Segment Open

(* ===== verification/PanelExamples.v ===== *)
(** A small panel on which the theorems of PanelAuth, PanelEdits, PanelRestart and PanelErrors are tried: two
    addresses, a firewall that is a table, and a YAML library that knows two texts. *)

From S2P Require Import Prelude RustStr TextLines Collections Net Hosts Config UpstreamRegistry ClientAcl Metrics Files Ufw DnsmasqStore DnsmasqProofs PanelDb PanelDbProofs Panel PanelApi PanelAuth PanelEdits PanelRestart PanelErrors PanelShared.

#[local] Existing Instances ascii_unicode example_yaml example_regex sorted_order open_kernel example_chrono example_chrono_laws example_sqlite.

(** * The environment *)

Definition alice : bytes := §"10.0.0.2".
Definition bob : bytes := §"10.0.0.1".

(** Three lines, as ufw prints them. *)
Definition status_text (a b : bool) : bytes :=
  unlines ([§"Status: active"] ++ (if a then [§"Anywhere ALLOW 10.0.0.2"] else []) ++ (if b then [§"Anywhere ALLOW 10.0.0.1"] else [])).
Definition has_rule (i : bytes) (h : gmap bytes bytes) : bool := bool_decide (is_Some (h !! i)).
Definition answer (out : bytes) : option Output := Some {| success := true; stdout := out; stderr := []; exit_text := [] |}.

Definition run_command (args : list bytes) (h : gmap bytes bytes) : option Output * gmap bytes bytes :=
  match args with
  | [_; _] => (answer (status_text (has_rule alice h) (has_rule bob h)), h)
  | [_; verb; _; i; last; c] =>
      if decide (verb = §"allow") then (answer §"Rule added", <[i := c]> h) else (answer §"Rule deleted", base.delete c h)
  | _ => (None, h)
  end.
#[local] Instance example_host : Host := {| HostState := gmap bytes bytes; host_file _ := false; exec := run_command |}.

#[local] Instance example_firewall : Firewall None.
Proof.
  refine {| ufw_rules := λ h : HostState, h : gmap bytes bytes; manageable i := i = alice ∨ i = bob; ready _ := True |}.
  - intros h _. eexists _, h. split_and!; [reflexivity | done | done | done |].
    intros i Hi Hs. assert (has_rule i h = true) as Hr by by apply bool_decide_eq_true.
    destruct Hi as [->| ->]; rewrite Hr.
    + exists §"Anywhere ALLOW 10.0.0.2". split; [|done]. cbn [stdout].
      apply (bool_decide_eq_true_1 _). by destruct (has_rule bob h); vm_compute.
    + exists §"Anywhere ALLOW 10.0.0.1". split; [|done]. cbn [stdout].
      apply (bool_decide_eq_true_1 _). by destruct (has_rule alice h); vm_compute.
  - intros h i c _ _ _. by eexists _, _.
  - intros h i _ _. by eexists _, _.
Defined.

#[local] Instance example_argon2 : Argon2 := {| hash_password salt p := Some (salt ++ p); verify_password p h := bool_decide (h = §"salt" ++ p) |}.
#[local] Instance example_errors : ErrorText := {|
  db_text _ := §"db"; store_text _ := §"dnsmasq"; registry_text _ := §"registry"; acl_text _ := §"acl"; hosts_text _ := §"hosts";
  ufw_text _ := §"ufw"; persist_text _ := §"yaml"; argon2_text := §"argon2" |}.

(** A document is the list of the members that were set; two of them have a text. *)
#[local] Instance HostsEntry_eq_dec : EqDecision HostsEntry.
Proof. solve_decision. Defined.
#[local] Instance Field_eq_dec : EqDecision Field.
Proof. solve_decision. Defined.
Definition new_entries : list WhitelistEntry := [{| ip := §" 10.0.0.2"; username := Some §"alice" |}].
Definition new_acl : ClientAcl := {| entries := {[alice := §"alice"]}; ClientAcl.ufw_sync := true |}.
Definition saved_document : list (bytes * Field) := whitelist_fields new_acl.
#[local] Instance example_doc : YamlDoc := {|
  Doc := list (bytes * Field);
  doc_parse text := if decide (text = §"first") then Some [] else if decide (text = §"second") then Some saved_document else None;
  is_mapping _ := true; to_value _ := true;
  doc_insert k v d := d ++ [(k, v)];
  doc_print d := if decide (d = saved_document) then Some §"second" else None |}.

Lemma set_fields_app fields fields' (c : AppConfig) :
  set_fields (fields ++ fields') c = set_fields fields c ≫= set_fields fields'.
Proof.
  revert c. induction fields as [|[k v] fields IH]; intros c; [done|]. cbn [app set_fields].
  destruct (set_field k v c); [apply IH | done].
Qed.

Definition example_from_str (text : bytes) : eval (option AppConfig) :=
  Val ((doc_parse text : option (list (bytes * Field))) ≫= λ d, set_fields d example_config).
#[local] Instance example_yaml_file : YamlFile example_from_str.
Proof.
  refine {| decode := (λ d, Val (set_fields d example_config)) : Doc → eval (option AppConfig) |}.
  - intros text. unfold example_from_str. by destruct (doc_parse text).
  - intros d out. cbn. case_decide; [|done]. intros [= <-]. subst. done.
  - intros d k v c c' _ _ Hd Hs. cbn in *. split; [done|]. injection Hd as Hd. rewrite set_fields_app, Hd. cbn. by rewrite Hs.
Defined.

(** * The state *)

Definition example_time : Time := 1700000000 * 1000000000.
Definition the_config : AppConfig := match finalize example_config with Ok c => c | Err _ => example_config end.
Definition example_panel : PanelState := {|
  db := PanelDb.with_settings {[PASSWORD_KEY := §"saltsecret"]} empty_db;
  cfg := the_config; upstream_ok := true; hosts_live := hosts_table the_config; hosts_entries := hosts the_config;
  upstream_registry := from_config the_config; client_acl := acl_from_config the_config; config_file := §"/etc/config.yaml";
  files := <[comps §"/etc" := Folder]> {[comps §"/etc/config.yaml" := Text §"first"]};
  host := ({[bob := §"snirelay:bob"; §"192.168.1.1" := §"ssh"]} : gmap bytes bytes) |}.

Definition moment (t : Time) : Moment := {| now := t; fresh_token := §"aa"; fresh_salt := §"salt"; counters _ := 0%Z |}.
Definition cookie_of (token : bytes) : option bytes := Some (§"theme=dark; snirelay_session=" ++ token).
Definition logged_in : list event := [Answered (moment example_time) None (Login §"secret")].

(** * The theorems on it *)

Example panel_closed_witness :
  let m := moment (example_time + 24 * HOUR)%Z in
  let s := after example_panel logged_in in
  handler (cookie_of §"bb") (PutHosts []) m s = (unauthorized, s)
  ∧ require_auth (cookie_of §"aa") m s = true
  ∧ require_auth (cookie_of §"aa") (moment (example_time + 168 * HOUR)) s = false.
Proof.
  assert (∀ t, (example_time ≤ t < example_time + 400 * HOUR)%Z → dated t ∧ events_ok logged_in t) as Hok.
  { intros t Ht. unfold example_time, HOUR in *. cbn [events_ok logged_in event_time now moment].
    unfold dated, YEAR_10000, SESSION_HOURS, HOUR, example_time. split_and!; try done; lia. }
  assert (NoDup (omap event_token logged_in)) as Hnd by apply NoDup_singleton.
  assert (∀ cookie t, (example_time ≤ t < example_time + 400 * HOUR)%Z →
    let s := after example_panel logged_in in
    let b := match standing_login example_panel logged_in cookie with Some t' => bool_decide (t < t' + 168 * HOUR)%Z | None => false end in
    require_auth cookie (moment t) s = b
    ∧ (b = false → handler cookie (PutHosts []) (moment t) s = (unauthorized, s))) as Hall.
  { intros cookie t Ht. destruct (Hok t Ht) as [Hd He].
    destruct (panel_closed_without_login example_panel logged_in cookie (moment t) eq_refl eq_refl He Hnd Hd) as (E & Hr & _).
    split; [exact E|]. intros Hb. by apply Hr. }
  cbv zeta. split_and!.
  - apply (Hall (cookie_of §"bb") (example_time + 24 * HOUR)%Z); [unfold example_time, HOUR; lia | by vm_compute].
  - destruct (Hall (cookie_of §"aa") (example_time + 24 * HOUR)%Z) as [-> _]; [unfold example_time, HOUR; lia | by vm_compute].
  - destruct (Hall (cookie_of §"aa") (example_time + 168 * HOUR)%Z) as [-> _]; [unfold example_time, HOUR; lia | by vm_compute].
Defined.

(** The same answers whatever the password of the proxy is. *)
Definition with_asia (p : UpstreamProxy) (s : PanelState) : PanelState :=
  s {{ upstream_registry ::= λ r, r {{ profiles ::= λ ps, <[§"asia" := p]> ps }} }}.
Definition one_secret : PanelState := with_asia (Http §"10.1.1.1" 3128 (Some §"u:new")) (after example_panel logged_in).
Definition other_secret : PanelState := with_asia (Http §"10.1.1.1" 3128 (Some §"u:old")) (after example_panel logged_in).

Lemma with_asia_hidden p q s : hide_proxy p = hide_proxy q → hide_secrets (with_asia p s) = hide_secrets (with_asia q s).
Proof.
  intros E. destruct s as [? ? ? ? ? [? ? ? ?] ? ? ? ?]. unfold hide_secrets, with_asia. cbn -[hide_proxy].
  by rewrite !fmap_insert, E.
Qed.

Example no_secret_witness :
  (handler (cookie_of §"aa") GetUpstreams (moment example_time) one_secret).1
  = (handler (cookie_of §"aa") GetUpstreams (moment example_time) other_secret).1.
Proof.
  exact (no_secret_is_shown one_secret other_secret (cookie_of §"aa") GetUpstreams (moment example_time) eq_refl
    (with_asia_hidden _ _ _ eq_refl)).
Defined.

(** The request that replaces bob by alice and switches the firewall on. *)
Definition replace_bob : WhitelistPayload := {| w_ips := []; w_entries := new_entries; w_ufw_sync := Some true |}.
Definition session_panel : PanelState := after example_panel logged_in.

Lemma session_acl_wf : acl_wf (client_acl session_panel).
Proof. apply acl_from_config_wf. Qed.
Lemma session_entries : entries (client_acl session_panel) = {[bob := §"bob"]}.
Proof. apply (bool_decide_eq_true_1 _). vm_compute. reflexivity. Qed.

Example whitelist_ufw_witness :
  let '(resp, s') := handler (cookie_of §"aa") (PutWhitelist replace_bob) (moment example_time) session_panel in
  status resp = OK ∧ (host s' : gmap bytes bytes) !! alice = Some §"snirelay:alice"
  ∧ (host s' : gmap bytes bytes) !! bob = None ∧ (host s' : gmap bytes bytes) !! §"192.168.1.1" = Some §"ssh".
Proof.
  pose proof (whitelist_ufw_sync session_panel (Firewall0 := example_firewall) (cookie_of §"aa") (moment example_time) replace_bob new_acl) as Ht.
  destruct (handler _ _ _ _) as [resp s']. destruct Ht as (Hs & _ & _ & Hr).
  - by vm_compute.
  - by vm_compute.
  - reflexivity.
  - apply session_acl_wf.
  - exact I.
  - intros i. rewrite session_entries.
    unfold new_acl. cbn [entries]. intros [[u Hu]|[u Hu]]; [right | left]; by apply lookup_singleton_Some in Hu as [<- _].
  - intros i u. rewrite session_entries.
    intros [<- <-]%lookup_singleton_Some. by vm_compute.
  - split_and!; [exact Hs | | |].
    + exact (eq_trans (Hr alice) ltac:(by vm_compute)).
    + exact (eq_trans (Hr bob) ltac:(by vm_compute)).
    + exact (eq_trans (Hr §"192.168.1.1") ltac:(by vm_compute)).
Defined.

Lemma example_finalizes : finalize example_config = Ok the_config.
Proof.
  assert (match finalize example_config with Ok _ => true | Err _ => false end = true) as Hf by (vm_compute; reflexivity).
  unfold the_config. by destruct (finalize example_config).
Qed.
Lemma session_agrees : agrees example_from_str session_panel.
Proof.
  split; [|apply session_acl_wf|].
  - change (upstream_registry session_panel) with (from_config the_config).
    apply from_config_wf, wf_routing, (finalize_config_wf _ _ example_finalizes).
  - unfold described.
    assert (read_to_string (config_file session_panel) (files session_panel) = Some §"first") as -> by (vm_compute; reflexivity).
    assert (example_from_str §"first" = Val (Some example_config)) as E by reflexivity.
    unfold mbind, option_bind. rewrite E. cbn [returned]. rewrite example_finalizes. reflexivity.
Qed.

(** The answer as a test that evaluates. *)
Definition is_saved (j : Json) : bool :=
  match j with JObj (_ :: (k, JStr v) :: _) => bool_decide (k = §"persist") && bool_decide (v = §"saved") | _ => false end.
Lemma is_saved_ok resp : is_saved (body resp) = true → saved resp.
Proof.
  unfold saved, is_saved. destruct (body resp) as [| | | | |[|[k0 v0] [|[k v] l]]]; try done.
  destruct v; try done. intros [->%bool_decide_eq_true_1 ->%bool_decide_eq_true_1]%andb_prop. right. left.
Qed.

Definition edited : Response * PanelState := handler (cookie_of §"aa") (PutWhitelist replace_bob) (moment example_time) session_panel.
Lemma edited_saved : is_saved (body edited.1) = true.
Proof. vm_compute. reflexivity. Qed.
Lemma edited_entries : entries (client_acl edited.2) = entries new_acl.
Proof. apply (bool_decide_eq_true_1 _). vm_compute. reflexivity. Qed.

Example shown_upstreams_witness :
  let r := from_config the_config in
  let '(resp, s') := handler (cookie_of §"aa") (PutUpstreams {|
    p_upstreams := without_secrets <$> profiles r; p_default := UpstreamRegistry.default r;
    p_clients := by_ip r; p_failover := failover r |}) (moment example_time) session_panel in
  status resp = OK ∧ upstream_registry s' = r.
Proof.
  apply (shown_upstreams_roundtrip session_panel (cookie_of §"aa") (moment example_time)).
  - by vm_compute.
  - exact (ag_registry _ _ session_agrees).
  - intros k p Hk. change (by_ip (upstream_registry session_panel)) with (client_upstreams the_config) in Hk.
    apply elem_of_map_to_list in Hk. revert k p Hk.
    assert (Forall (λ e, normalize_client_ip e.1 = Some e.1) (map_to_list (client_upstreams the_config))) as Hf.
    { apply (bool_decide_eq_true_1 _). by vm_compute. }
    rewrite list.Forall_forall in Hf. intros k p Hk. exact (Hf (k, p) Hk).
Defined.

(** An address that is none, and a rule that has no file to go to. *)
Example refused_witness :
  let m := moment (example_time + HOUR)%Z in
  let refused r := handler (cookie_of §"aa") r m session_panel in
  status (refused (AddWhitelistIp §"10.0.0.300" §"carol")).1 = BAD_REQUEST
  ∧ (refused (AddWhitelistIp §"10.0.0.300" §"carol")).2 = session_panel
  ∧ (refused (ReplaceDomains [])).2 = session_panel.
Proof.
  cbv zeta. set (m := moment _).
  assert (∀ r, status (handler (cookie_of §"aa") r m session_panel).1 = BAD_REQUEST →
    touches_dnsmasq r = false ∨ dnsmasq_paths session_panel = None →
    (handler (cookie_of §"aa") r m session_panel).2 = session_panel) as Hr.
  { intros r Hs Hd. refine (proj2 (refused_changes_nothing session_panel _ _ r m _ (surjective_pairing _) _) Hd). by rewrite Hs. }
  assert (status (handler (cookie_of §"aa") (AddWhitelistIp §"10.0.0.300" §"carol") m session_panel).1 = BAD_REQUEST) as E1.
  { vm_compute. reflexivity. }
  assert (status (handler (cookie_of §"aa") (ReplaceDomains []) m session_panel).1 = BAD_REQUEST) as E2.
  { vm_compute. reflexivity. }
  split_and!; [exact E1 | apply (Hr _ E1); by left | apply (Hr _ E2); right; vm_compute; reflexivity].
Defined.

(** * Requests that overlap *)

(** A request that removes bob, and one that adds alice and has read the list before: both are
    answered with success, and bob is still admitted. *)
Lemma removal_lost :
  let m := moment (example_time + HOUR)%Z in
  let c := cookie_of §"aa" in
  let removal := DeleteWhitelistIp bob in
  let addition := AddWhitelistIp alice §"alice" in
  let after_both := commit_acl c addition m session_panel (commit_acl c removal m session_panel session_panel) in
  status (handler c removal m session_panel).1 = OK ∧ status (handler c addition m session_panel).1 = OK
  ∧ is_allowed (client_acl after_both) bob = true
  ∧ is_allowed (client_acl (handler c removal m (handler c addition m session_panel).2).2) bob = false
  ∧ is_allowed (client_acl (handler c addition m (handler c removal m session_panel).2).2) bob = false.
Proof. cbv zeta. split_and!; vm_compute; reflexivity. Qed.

Segment Closed

> [EXERCISE DIRECTIONS]
Take the lines from the first line of the listing to the line containing "last; c] =>". Please print them exactly, ends included, with nothing else.

> [COMPLETED TASK]
(* ===== verification/PanelExamples.v ===== *)
(** A small panel on which the theorems of PanelAuth, PanelEdits, PanelRestart and PanelErrors are tried: two
    addresses, a firewall that is a table, and a YAML library that knows two texts. *)

From S2P Require Import Prelude RustStr TextLines Collections Net Hosts Config UpstreamRegistry ClientAcl Metrics Files Ufw DnsmasqStore DnsmasqProofs PanelDb PanelDbProofs Panel PanelApi PanelAuth PanelEdits PanelRestart PanelErrors PanelShared.

#[local] Existing Instances ascii_unicode example_yaml example_regex sorted_order open_kernel example_chrono example_chrono_laws example_sqlite.

(** * The environment *)

Definition alice : bytes := §"10.0.0.2".
Definition bob : bytes := §"10.0.0.1".

(** Three lines, as ufw prints them. *)
Definition status_text (a b : bool) : bytes :=
  unlines ([§"Status: active"] ++ (if a then [§"Anywhere ALLOW 10.0.0.2"] else []) ++ (if b then [§"Anywhere ALLOW 10.0.0.1"] else [])).
Definition has_rule (i : bytes) (h : gmap bytes bytes) : bool := bool_decide (is_Some (h !! i)).
Definition answer (out : bytes) : option Output := Some {| success := true; stdout := out; stderr := []; exit_text := [] |}.

Definition run_command (args : list bytes) (h : gmap bytes bytes) : option Output * gmap bytes bytes :=
  match args with
  | [_; _] => (answer (status_text (has_rule alice h) (has_rule bob h)), h)
  | [_; verb; _; i; last; c] =>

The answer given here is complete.